If you decide to study IGCSE History you will practise analytical and judgemental skills and be encouraged to think about your subject critically and independently. Your communication skills will improve through written work, presentations, ICT, discussion, debating and drama. Whatever your career ambitions or plans for future study, History will give you the vital skills.

A level

Why study History?

If you enjoy the study of the past both for its own sake and also for the light it throws on the present, then History A level is for you. The study of History trains you to select relevant information, assess the validity of an argument, think and write logically, make informed judgements about controversial issues and present a well-ordered case backed by supporting evidence, thereby equipping you for a wide variety of careers.  It is certainly an ideal grounding for law, involving, as both do, the deployment of argument based on evidence.

The skill most developed by History is that of critical analysis and the ability to express ideas, knowledge and interpretations clearly and coherently. In the fields of management, marketing, journalism, administration, and accountancy this is a highly valued asset. Many employers regard A level History as an excellent training in the marshaling of arguments and in decision-making. As a well-respected academic discipline, History is considered a worthwhile A level subject for entry to almost all degree courses. It will furthermore provide those applying for predominantly scientific courses with academic breadth.

The department organises a large number of activities as well as maintaining close contact with university departments in History, Law and Politics. We have an excellent record in helping students achieve Oxbridge places as well as places at the whole gamut of higher education institutions. The student-run Agincourt Society meets about three times a term and, as part of that, university speakers and students alike give papers and debate. The department regularly goes to hear lectures at student conferences and, in addition, visits sites of historical interest; we have recently taken five-day field visits to Berlin and to St Petersburg.

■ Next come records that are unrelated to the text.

(** * go-hw: the product-search store, its bounded search, the seed loader,
    and the two concurrency experiments (sync.Map harness, atomic counter)

    Shallow embedding of the Go sources:
    - package [model]    : the [Product] record;
    - package [store]    : [ProductStore] ([sync.Map] + [atomic.Int64]);
    - package [search]   : [Execute], a bounded scan through [Iterate];
    - package [seeddata] : [Load], the conversion of the fetched catalog;
    - HW-3 harness       : goroutines storing into a shared [sync.Map];
    - atomic counter     : goroutines incrementing two counters.

    Go's [int] and [int64] are 64-bit two's-complement integers; they are
    embedded in [Z] and the additions the code performs are wrapped by
    [GoInt.wrap].  [uint64] is embedded in [Z] with [GoInt.wrapu].
    A [float64] is an IEEE 754 value, embedded as a [spec_float]. *)

From Stdlib Require Import ZArith List String Ascii Bool Lia SpecFloat.
From stdpp Require Import base gmap list.

Local Open Scope Z_scope.

(* ===================================================================== *)
(** * Definitions *)
(* ===================================================================== *)

(** ** Machine integers *)

Module GoInt.

Definition min_int : Z := - 2 ^ 63.
Definition max_int : Z := 2 ^ 63 - 1.

(** Signed 64-bit wrap-around, the result of an [int] addition. *)
Definition wrap (z : Z) : Z := (z + 2 ^ 63) mod 2 ^ 64 - 2 ^ 63.

(** Unsigned 64-bit wrap-around ([uint64], [atomic.Uint64]). *)
Definition wrapu (z : Z) : Z := z mod 2 ^ 64.

(** The values of type [int]. *)
Definition in_range (z : Z) : Prop := min_int <= z <= max_int.

End GoInt.

(** ** Floating-point numbers *)

Module GoFloat.

(** [float64]: the IEEE 754 values (zeros, infinities, NaN, finite
    numbers by sign, mantissa and exponent). *)
Definition float64 : Type := spec_float.

(** The zero value of [float64], [+0]. *)
Definition zero : float64 := S754_zero false.

End GoFloat.

(* ===================================================================== *)
(** ** package model *)
(* ===================================================================== *)

Module model.

(** [type Product struct { ID int; Name, Category, Description, Brand
    string; Price float64 }] *)
Record Product : Type := mkProduct {
  ID : Z;
  Name : string;
  Category : string;
  Description : string;
  Brand : string;
  Price : GoFloat.float64
}.

(** The zero value [model.Product{}]. *)
Definition zero : Product :=
  {| ID := 0; Name := EmptyString; Category := EmptyString;
     Description := EmptyString; Brand := EmptyString; Price := GoFloat.zero |}.

End model.

(* ===================================================================== *)
(** ** package store *)
(* ===================================================================== *)

Module store.
Import model.

(** [type ProductStore struct { data sync.Map; count atomic.Int64 }].
    The [sync.Map] only ever receives [Product] values under [int] keys
    (through [Put]), so it is a finite map from [Z] to [Product] and the
    type assertion [val.(model.Product)] cannot fail. *)
Record ProductStore : Type := mkStore {
  data : gmap Z Product;
  count : Z
}.
(* ===================================================================== *)
(** ** [client/router_update.go] *)
(* ===================================================================== *)

Definition liftE {A} (r : Err + A) : M Err A :=
  fun w => (w, match r with inl e => inr e | inr a => inl a end).

Definition setPodSpec (spec : PodSpec) (d : Deployment) : Deployment :=
  {| depMeta := depMeta d; depTemplateAnnotations := depTemplateAnnotations d;
     depPodSpec := spec |}.

Definition setServiceAccountName (name : string) (spec : PodSpec) : PodSpec :=
  {| podServiceAccountName := name; podVolumes := podVolumes spec;
     podContainer0 := podContainer0 spec;
     podMoreContainers := podMoreContainers spec |}.

(** [spec.Containers[0].Image = image] *)
Definition setImage0 (image : string) (spec : PodSpec) : PodSpec :=
  {| podServiceAccountName := podServiceAccountName spec;
     podVolumes := podVolumes spec;
     podContainer0 := {| cName := cName (podContainer0 spec); cImage := image;
                         cArgs := cArgs (podContainer0 spec) |};
     podMoreContainers := podMoreContainers spec |}.

Definition qualifiedServiceName (name namespace : string) : string :=
  name +:+ "." +:+ namespace +:+ ".svc.cluster.local".

(** [len(spec.Containers) > 1] is [podMoreContainers] being non-empty and
    [spec.Containers[1]] its head. *)
Definition updateOauthProxyServiceAccount (spec : PodSpec) (name : string) : PodSpec :=
  match podMoreContainers spec with
  | c1 :: rest =>
      if String.eqb (cName c1) "oauth-proxy" then
        {| podServiceAccountName := podServiceAccountName spec;
           podVolumes := podVolumes spec;
           podContainer0 := podContainer0 spec;
           podMoreContainers :=
             {| cName := cName c1; cImage := cImage c1;
                cArgs := map (fun arg =>
                                if String.prefix "--openshift-service-account" arg
                                then "--openshift-service-account=" +:+ name
                                else arg) (cArgs c1) |} :: rest |}
      else spec
  | [] => spec
  end.

Section Client.
Context `{Deps} (env : Env) (cli : VanClient).

Definition updateStarted (from : string) (ownerrefs : list OwnerReference) : M Err unit :=
  _ ← Create env ConfigMaps
    {| cmMeta := {| Name := "skupper-update-state";
                    OwnerReferences := ownerrefs;
                    Annotations := ∅ |};
       cmData := {[ "from" := from ]} |};
  ret tt.

Definition updateCompleted : M Err unit :=
  Delete env ConfigMaps "skupper-update-state".

Definition isUpdating : M Err (bool * string) :=
  r ← catch (Get env ConfigMaps "skupper-update-state");
  match r with
  | inl err => if IsNotFound err then ret (false, "") else Return err
  | inr cm => ret (true, default "" (cmData cm !! "from"))
  end.

Definition touch {R} (deployment : Deployment) : M R Deployment :=
  now ← Now env;
  ret {| depMeta := depMeta deployment;
          depTemplateAnnotations :=
            <[UpdatedAnnotation := now]> (depTemplateAnnotations deployment);
          depPodSpec := depPodSpec deployment |}.

Definition usingRoutes : M Err bool :=
  if RouteClient cli then
    r ← catch (GetRoute env InterRouterRouteName);
    match r with
    | inr _ => ret true
    | inl err => if IsNotFound err then ret false else Return err
    end
  else ret false.
(** C9, as the spec states it, fails: the block [<function=></function>]
    is parsed into a call whose name is empty. *)
Lemma name_nonempty_counterexample :
  ~ (forall (R : Runtime) (content : str) (tcs : list ToolCall) (tc : ToolCall),
        parse_tool_calls content = Ok tcs -> In tc tcs ->
        name (function tc) <> [] /\
        strip (name (function tc)) = name (function tc)).
Proof.
  intros H.
  assert (E : exists tc,
             @parse_tool_calls Sample.runtime (lit "<function=></function>")
             = Ok [tc] /\ name (function tc) = [])
    by (eexists; split; reflexivity).
  destruct E as [tc [E Hname]].
  destruct (H Sample.runtime _ _ tc E (or_introl eq_refl)) as [Hne _].
  now apply Hne.
Qed.

(** C9, amended.  Every call returned by [parse_tool_calls] carries the
    trimmed text that one of the function blocks of the content has
    between [<function=] and [>]: the name equals its own trim, and it is
    empty exactly when that text is empty or blank. *)
Theorem names_are_trimmed {R : Runtime} (content : str)
        (tcs : list ToolCall) (tc : ToolCall) :
  parse_tool_calls content = Ok tcs -> In tc tcs ->
  strip (name (function tc)) = name (function tc) /\
  exists raw,
    In raw (map fst (findall2 function_pattern content)) /\
    name (function tc) = strip raw /\
    (name (function tc) = [] <-> forallb is_space raw = true).
Proof.
  intros H Hin. unfold parse_tool_calls in H.
  destruct (parse_blocks_names _ _ _ _ H tc Hin) as [[] | [m [Hm Hn]]].
  rewrite Hn. split; [apply strip_idem|].
  exists (fst m). split; [now apply in_map|]. split; [reflexivity|].
  apply strip_nil_iff.
Qed.

Lemma names_are_trimmed_witness :
  exists tc,
    @parse_tool_calls Sample.runtime
      (lit "<function= get_weather ></function>") = Ok [tc] /\
    In tc [tc] /\
    strip (name (function tc)) = name (function tc) /\
    exists raw,
      In raw (map fst (findall2 function_pattern
                         (lit "<function= get_weather ></function>"))) /\
      name (function tc) = strip raw /\
      (name (function tc) = [] <-> forallb is_space raw = true).
Proof.
  eexists. split; [reflexivity|]. split; [left; reflexivity|].
  apply (@names_are_trimmed Sample.runtime
           (lit "<function= get_weather ></function>") _ _ eq_refl
           (or_introl eq_refl)).
Defined.

(** C10.  Whenever [is_complete_tool_call content] is true,
    [has_partial_tool_call content] is true as well: a complete tool call
    contains a structural marker. *)
Theorem complete_implies_partial (content : str) :
  is_complete_tool_call content = true ->
  has_partial_tool_call content = true.
Proof.
  intros H. destruct (contains (lit "<tool_call>") content) eqn:E.
  - apply (marker_present content (lit "<tool_call>")); [|exact E].
    unfold markers; simpl; auto.
  - apply (marker_present content (lit "<function=")).
    + unfold markers; simpl; auto.
    + now apply is_complete_function_open.
Qed.

Lemma complete_implies_partial_witness :
  is_complete_tool_call (lit "<function=f></function>") = true /\
  has_partial_tool_call (lit "<function=f></function>") = true.
Proof.
  split; [reflexivity|].
  apply (complete_implies_partial (lit "<function=f></function>")).
  reflexivity.
Defined.

(** * Further properties *)

(** ** Model selection *)

Lemma greedy_loop_end (s : str) :
  ReGreedy.greedy_loop (fun r : str => Some r) s <> None.
Proof.
  induction s as [|c s IH]; simpl; [congruence|].
  destruct (N.eqb c 10); [congruence|].
  destruct (ReGreedy.greedy_loop (fun r : str => Some r) s);
    [congruence | contradiction].
Qed.

(** [re.match(r'text.*', s)] is the prefix test. *)
Lemma re_match_text_dotstar (a s : str) :
  ReGreedy.re_match [ReGreedy.Text a; ReGreedy.DotStar] s = startswith a s.
Proof.
  unfold ReGreedy.re_match. cbn [ReGreedy.match_start].
  destruct (strip_prefix a s) as [r|] eqn:E.
  - apply strip_prefix_spec in E. subst s. rewrite startswith_app.
    destruct (ReGreedy.greedy_loop (fun s : str => Some s) r) eqn:G;
      [reflexivity | exfalso; exact (greedy_loop_end r G)].
  - apply strip_prefix_startswith in E. now rewrite E.
Qed.
(** A typed answer that meets the demands of the schema validates, and
    validation returns it. *)
Lemma Answer_toJs_parse a :
  Answer_ok a = true → safeParseAnswer (Answer_toJs a) = Zod.Success a.
Proof.
  destruct a as [t s pre st dt dg ci w]. unfold Answer_ok.
  cbn [answer_title one_paragraph_summary prereqs steps decision_tree diagrams
       citations warnings].
  rewrite !andb_true_iff.
  intros [[[[[[[[Ht Hs] Hst] Hn%Nat.leb_le] Hdt] Hdg] Hci] Hlo%Nat.leb_le] Hhi%Nat.leb_le].
  unfold safeParseAnswer, AnswerSchema, Answer_toJs. eval_fields.
  rewrite !string_min1_toJs by done.
  unfold strings_toJs.
  rewrite !(default_array_toJs (Zod.string_ []) Js.Str) by (by apply Forall_forall).
  rewrite (Zod.array_map StepSchema Step_toJs);
    [|by eapply Forall_toJs_parse; [apply Step_toJs_parse|]
     |by intros m [= <-]|done].
  rewrite (default_array_toJs DecisionTreeSchema DecisionTree_toJs)
    by (by eapply Forall_toJs_parse; [apply DecisionTree_toJs_parse|]).
  rewrite (default_array_toJs DiagramSchema Diagram_toJs)
    by (by eapply Forall_toJs_parse; [apply Diagram_toJs_parse|]).
  rewrite (Zod.array_map CitationSchema Citation_toJs);
    [|by eapply Forall_toJs_parse; [apply Citation_toJs_parse|]
     |by intros m [= <-]|by intros m [= <-]].
  done.
Qed.
(** * Linear-actuator servo controller: a shallow embedding of
      [src/models/linear_servo.py] and the properties of its operations.

    The controller drives a continuous-rotation motor open loop: a requested
    angle is clamped, turned into a run duration, and the motor is run at
    full power for that long.  The only mutable datum is the position
    estimate [position].

    Conventions of the embedding.
    - Fields annotated [int] are [Z]; fields annotated [float] are IEEE-754
      binary64 numbers (the kernel's primitive [float], which is what a
      Python float is).
    - A coroutine is a computation in the monad [M]: it reads and writes the
      controller object, appends every awaited external call (motor driver,
      [asyncio.sleep]) to a trace, and may raise.  Whether an awaited call
      returns or raises is decided by the environment [env], so every
      theorem quantified over [env] covers motor faults and cancellations.
    - Coroutines are run one at a time; interleavings of the background
      calibration task with other operations are outside this model. *)

From Stdlib Require Import ZArith Lia List.
From Stdlib Require Import Floats.
From stdpp Require Import gmap strings.

Set Warnings "-inexact-float".
Local Open Scope Z_scope.

(** * Part I: the embedding *)

(** ** Exceptions and results *)

Inductive exn : Type :=
| Exception (msg : string)     (* [raise Exception("...")] *)
| KeyError (key : string)      (* [dependencies[...]] on a missing key *)
| AttributeError (name : string) (* reading an annotated, never assigned field *)
| ZeroDivisionError            (* float division by zero *)
| OverflowError                (* int too large to convert to float *)
| NotImplementedError
| CancelledError               (* the awaiting task was cancelled *)
| MotorFault.                  (* any error raised by the motor driver *)

Inductive result (A : Type) : Type :=
| Ok (a : A)
| Err (e : exn).
Arguments Ok {A} a.
Arguments Err {A} e.

Definition result_bind {A B} (r : result A) (k : A -> result B) : result B :=
  match r with
  | Ok a => k a
  | Err e => Err e
  end.

(** ** Python arithmetic on [int] and [float] operands *)

(** [float(z)] for a Python int: correctly rounded, [OverflowError] when
    the magnitude exceeds the largest finite double. *)
Definition float_of_int (z : Z) : result float :=
  match binary_normalize prec emax z 0 false with
  | S754_infinity _ => Err OverflowError
  | sf => Ok (SF2Prim sf)
  end.

(** [a / b] on floats. *)
Definition float_truediv (a b : float) : result float :=
  if PrimFloat.eqb b 0%float then Err ZeroDivisionError else Ok (a / b)%float.

(** [a / n] with a float numerator and an int denominator: the int is
    converted first. *)
Definition float_truediv_int (a : float) (n : Z) : result float :=
  result_bind (float_of_int n) (float_truediv a).

(** [n * b] with an int and a float. *)
Definition int_mul_float (n : Z) (b : float) : result float :=
  result_bind (float_of_int n) (fun a => Ok (a * b)%float).

(** ** The controller object *)

(** A handle on a motor driver resolved from the dependencies. *)
Record Motor : Type := MotorHandle { motor_id : N }.

(** The fields of [LinearServo].  [motor], [mm_per_second] and
    [length_inches] are only annotated in the class body: they have no
    value until [reconfigure] assigns them. *)
Record LinearServo : Type := mkServo {
  motor : option Motor;
  position : Z;
  start_position : Z;
  max_position_degrees : Z;
  min_position_degrees : Z;
  total_degrees : Z;
  mm_per_second : option float;
  length_inches : option float
}.

(** The class-level defaults, i.e. an instance before [reconfigure]. *)
Definition class_defaults : LinearServo :=
  {| motor := None;
     position := 0;
     start_position := 90;
     max_position_degrees := 180;
     min_position_degrees := 0;
     total_degrees := 180;
     mm_per_second := None;
     length_inches := None |}.

Definition set_position (p : Z) (s : LinearServo) : LinearServo :=
  {| motor := motor s;
     position := p;
     start_position := start_position s;
     max_position_degrees := max_position_degrees s;
     min_position_degrees := min_position_degrees s;
     total_degrees := total_degrees s;
     mm_per_second := mm_per_second s;
     length_inches := length_inches s |}.

(** ** The outside world *)

(** Awaited calls that leave the controller. *)
Inductive event : Type :=
| SetPower (m : Motor) (power : float)   (* [await motor.set_power(power)] *)
| Sleep (delay : float)                  (* [await asyncio.sleep(delay)] *)
| MotorStop (m : Motor)                  (* [await motor.stop()] *)
| IsMoving (m : Motor).                  (* [await motor.is_moving()] *)

(** Messages handed to the logger. *)
Inductive log_msg : Type :=
| CalibrationStarting
| MovingToMinimum (deg : Z)
| MovingToMaximum (deg : Z)
| MovingToTarget (deg : Z)
| CalibrationCompleted
| NotImplementedLogged (what : string).

(** Coroutines handed to the event loop by [asyncio.ensure_future]. *)
Inductive task : Type :=
| Initialize.

(** The environment answers the awaited calls: the [n]-th call of a run
    (counted over the whole trace) raises [e] when [fault n = Some e] and
    returns otherwise; [moving n] is the driver's answer when that call is
    [is_moving]. *)
Record env : Type := mkEnv {
  fault : nat -> option exn;
  moving : nat -> bool
}.

Record world : Type := mkWorld {
  self : LinearServo;
  calls : list event;       (* oldest first *)
  logged : list log_msg;    (* oldest first *)
  tasks : list task         (* scheduled, not yet run *)
}.

Definition with_self (s : LinearServo) (w : world) : world :=
  {| self := s; calls := calls w; logged := logged w; tasks := tasks w |}.

Definition with_call (e : event) (w : world) : world :=
  {| self := self w; calls := calls w ++ [e]; logged := logged w; tasks := tasks w |}.

Definition with_log (l : log_msg) (w : world) : world :=
  {| self := self w; calls := calls w; logged := logged w ++ [l]; tasks := tasks w |}.

Definition with_task (t : task) (w : world) : world :=
  {| self := self w; calls := calls w; logged := logged w; tasks := tasks w ++ [t] |}.

(** ** The coroutine monad *)

Definition M (A : Type) : Type := env -> world -> result A * world.

#[global] Instance M_ret : MRet M := fun A a _ w => (Ok a, w).

#[global] Instance M_bind : MBind M := fun A B k c E w =>
  match c E w with
  | (Ok a, w') => k a E w'
  | (Err e, w') => (Err e, w')
  end.

Definition raise {A} (e : exn) : M A := fun _ w => (Err e, w).

Definition lift {A} (r : result A) : M A := fun _ w => (r, w).

Definition get_self : M LinearServo := fun _ w => (Ok (self w), w).

Definition put_self (s : LinearServo) : M unit := fun _ w => (Ok tt, with_self s w).

(** Reading a field that may not have been assigned yet. *)
Definition getattr {A} (name : string) (f : LinearServo -> option A) : M A :=
  fun _ w =>
    match f (self w) with
    | Some a => (Ok a, w)
    | None => (Err (AttributeError name), w)
    end.

(** An awaited external call: it is recorded, then it returns or raises as
    the environment says. *)
Definition await (e : event) : M unit := fun E w =>
  match fault E (length (calls w)) with
  | Some x => (Err x, with_call e w)
  | None => (Ok tt, with_call e w)
  end.

(** An awaited [is_moving]: as [await], with the driver's answer. *)
Definition await_bool (e : event) : M bool := fun E w =>
  match fault E (length (calls w)) with
  | Some x => (Err x, with_call e w)
  | None => (Ok (moving E (length (calls w))), with_call e w)
  end.

Definition log (l : log_msg) : M unit := fun _ w => (Ok tt, with_log l w).
(** With two fields unknown the rendering does not tell them apart, since
    nothing is escaped: a title may hold the text that closes it. *)
Example render_is_not_injective :
  __str__
    (with_title "a"
       (with_style
          ("x</title>" ++ nl ++ "<style type=" ++ dq ++ "text/css" ++ dq ++ ">"
           ++ nl ++ "y") Sample.fresh))
  = __str__
      (with_title
         ("a</title>" ++ nl ++ "<style type=" ++ dq ++ "text/css" ++ dq ++ ">"
          ++ nl ++ "x") (with_style "y" Sample.fresh)).
Proof. reflexivity. Qed.

(** ** Setters and the body *)

Lemma run_all_ignores_title_style (steps : list (World * call))
    (d1 d2 : Document) :
  body d1 = body d2 ->
  _is_plotlyjs_included d1 = _is_plotlyjs_included d2 ->
  body (run_all steps d1) = body (run_all steps d2)
  /\ _is_plotlyjs_included (run_all steps d1)
     = _is_plotlyjs_included (run_all steps d2).
Proof.
  revert d1 d2. induction steps as [|[w c] rest IH]; intros d1 d2 Hb Hf.
  - now split.
  - cbn [run_all].
    destruct (run_ignores_title_style w c d1 d2 Hb Hf) as [Hb' Hf'].
    now apply IH.
Qed.

Lemma setter_keeps_body_flag (w : World) (c : call) (d : Document) :
  is_setter c = true ->
  body (snd (run w c d)) = body d
  /\ _is_plotlyjs_included (snd (run w c d)) = _is_plotlyjs_included d.
Proof.
  destruct c; try discriminate; intros _; cbn [run].
  - now split.
  - now split.
  - unfold _set_default_style. unfold_monad.
    now destruct (read_text w (style_filepath w)).
Qed.
(** * HardwarePropertiesManagerService JNI bridge

    A shallow embedding of
    [services/core/jni/com_android_server_HardwarePropertiesManagerService.cpp]:
    the four native methods ([nativeInit], [nativeGetFanSpeeds],
    [nativeGetDeviceTemperatures], [nativeGetCpuUsages]) and the
    registration function, written as state-passing programs over a
    [World] that holds the two file-level globals, the JNI exception
    slot and the log.  Memory errors of the C++ code (a write outside
    the stack buffer [values], a read of an indeterminate cell, an
    index past the end of a [hidl_vec]) are explicit [Crash] outcomes,
    so that "the call returns" is a statement one has to prove. *)

From Stdlib Require Import ZArith Lia String PrimFloat.
From stdpp Require Import base tactics option list strings.

Local Open Scope string_scope.
Local Open Scope list_scope.
Local Open Scope Z_scope.

(* ------------------------------------------------------------------ *)
(** ** Data of the thermal HAL, version 1.0 *)

(** [jfloat] is the C [float] of the JNI headers.  The code only ever
    copies such values and does no arithmetic on them, so they are
    carried as primitive floats (every binary32 value is one) and
    compared with Leibniz equality. *)
Definition jfloat := float.

(** [jint] and [jlong] are carried as integers.  [as_jlong x] is what a
    constructor of signature [(JJ)V] receives when the 64-bit counter
    [x] is passed to it through the variadic [NewObject]: the same 64
    bits, read as a signed value.  It is the identity on the range of
    [jlong] and wraps an unsigned counter above [2^63 - 1]. *)
Definition jint := Z.
Definition jlong := Z.

Definition as_jlong (x : Z) : jlong :=
  let m := x mod 2 ^ 64 in
  if m <? 2 ^ 63 then m else m - 2 ^ 64.

(** A [hidl_vec<T>] is a length-prefixed array; [operator[]] does not
    check its index.  Sizes and indices are [nat]: a vector that
    crossed the binder transport is far shorter than [2^31]. *)
Abbreviation hidl_vec := list (only parsing).

(** Modelled from the spec: the HAL's [types.hal] is not part of the
    sources.  A cooling device reading carries an identifier and its
    current speed value. *)
Record CoolingDevice := mkCoolingDevice {
  cd_name : string;
  cd_currentValue : jfloat
}.

(** Modelled from the spec: a temperature reading carries a sensor type
    tag (an [int32_t]-backed enumeration, read with
    [static_cast<int>]), the current value and three thresholds. *)
Record Temperature := mkTemperature {
  t_type : Z;
  t_name : string;
  t_currentValue : jfloat;
  t_throttlingThreshold : jfloat;
  t_shutdownThreshold : jfloat;
  t_vrThrottlingThreshold : jfloat
}.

Head of Department: Mr M Seaton


Course content

Board: AQA   A level Syllabus Code: 7042

The A level is a two year course consisting of one Breadth Study, a Depth Study and an Historical Investigation. A lot of students take A level History and we would plan to run at least three courses (each made up of a British and non-British paper) from the options below:

Component 1: Breadth Study
Stuart Britain and the Crisis of Monarchy, 1603-1715, OR Russia in the Age of Absolutism and Enlightenment 1682-1796, OR Tudor Britain 1485-1603

Component 2: Depth Study
The Birth of the USA 1760-1801 OR Wars and Welfare: Britain in Transition 1906- 1957

Component 3: Historical Investigation
A personal study based on any topic of the student’s choice.


Method of assessment

Component 1: Written exam 2 hours 30 minutes.
Three questions (one compulsory source question), 80 marks, 40% of A level.

Component 2: Written exam, 2 hours 30 minutes.
Three questions (one compulsory), 80 marks, 40% of A level

Component 3: Historical Investigation.
3000-3500 words, 40 marks, 20% of A level.